I glanced out the bedroom window one afternoon and saw something big and white and round tucked under a rhododendron near the shed. Instantly I remembered a photo that a friend had posted on Facebook recently: a soccer ball-sized fungus that she cooked and fed her family. A picture of one of her sons smiling above what turned out to be a giant puffball, a Calvatia gigantea, was meant to assure us all that the thing was edible. Evidently, Calvatia is commonly eaten in her family’s country of origin, Poland.

I’m not one to hunt for mushrooms; I just don’t know enough to feel safe consuming them. But seeing what the Earth had coughed up in my own back yard and knowing that it could be eaten thrilled me. It felt like a gift – like finding watercress growing in a wet ditch or wild blackberries on a hillside. It reminded me that edible vegetation abounds in the Catskills, and learning about what’s out there is good knowledge to have.

Found in fields and deciduous forests, giant puffballs appear in late summer and early fall.

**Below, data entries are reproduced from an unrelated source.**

Lemma scrape_price_keys el (data : gmap string pyval) key :
  scrape_price el data !! key = data !! key \/ key = "current_price".
Proof.
  unfold scrape_price. destruct el as [text|]; [|auto].
  destruct (nonempty text); [|auto].
  destruct (float_of_string _); [|auto].
  destruct (decide (key = "current_price")) as [->|Hne]; [auto|].
  left. rewrite lookup_insert_ne by congruence. reflexivity.
Qed.

Lemma scrape_market_cap_keys els (data : gmap string pyval) key :
  scrape_market_cap els data !! key = data !! key \/ key = "market_cap".
Proof.
  induction els as [|text els IH]; simpl; [auto|].
  destruct (nonempty text); [|exact IH].
  destruct (_parse_market_value text); [|auto].
  destruct (decide (key = "market_cap")) as [->|Hne]; [auto|].
  left. rewrite lookup_insert_ne by congruence. reflexivity.
Qed.

(** The supplement has at most the keys [current_price] and
    [market_cap]. *)
Lemma scrape_keys page (scraped : gmap string pyval) key sv :
  scrape_yahoo_finance_safe page = Ok scraped ->
  scraped !! key = Some sv ->
  key = "current_price" \/ key = "market_cap".
Proof.
  unfold scrape_yahoo_finance_safe, catch_all.
  destruct page as [|status el els].
  - intros H. injection H as <-. rewrite lookup_empty. discriminate.
  - destruct (negb (status =? 200)%Z).
    + intros H. injection H as <-. rewrite lookup_empty. discriminate.
    + intros H. injection H as <-. intros Hl.
      destruct (scrape_market_cap_keys els (scrape_price el ∅) key)
        as [Hm|Hm]; [|auto].
      destruct (scrape_price_keys el ∅ key) as [Hp|Hp]; [|auto].
      rewrite Hm, Hp, lookup_empty in Hl. discriminate.
Qed.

Large ones can contain several trillion spores, a rather mind-boggling fact. One source indicated that if the spores have already begun to form and the outer skin has become yellow or brown, eating the puffball can cause digestive upset. After consulting with my friend, I went online to learn whether this particular fungus growing here in New York was indeed plate-worthy. I read that when immature and pure white all the way through, it can be cooked, dried or frozen. There is another similar puffball that may be poisonous, and my research described how that one is different from Calvatia.

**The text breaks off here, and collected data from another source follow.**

(** An append that returns has inserted its entry. *)
Lemma append_ok (w : world) (entry : log_entry) (st st' : state) :
  append w entry st = (Ok tt, st') ->
  st' = set_meta (insert_one (meta st) entry) (sent st).
Proof.
  rewrite append_run. destruct (db_fault w (ops st)); [discriminate|].
  destruct (encodable entry); [|discriminate]. intros [= <-]. reflexivity.
Qed.

(** An append that raises has left the run-log alone. *)
Lemma append_raise (w : world) (entry : log_entry) (st st' : state) (e : exn) :
  append w entry st = (Raise e, st') -> st' = sent st.
Proof.
  rewrite append_run. destruct (db_fault w (ops st)).
  - intros [= _ <-]. reflexivity.
  - destruct (encodable entry); [discriminate|]. intros [= _ <-]. reflexivity.
Qed.

Lemma read_watermark_frame (w : world) (st : state) :
  let st' := snd (read_watermark w st) in
  works st' = works st /\ meta st' = meta st /\ ticks st' = ticks st.
Proof.
  unfold read_watermark. rewrite bind_run.
  destruct (db_fault w (ops st)) eqn:E0.
  { rewrite (command_fault _ _ _ _ E0). simpl; auto. }
  rewrite (command_ok _ _ _ E0). cbn [fst snd sent meta].
  destruct (count_documents (meta st) =? 0)%nat; [simpl; auto|].
  rewrite bind_run. destruct (db_fault w (ops (sent st))) eqn:E1.
  { rewrite (command_fault _ _ _ _ E1). simpl; auto. }
  rewrite (command_ok _ _ _ E1). cbn [fst snd sent meta].
  destruct (find_latest (meta st)); simpl; auto.
Qed.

Okay, so noted. I cut the thing in half, which was like slicing Styrofoam, and saw that it was all white. Then I carved two thick slabs and fried them in butter and salt. On a YouTube video, I’d heard that cooked puffball tastes like tofu. Unlikely, I thought. But it did indeed. I diced the rest of it and sautéed the rough cubes in butter and olive oil. This got tossed into a skillet of scrambled eggs the next morning.

I must admit that the whole experiment was more fascinating than scrumptious – to think that, with a little common sense and knowledge, I could actually forage and feed myself in the wild. Check out one of the many online sources, such as this one: www.kew.org/science-conservation/plants-fungi/calvatia-gigantea-giant-puffball.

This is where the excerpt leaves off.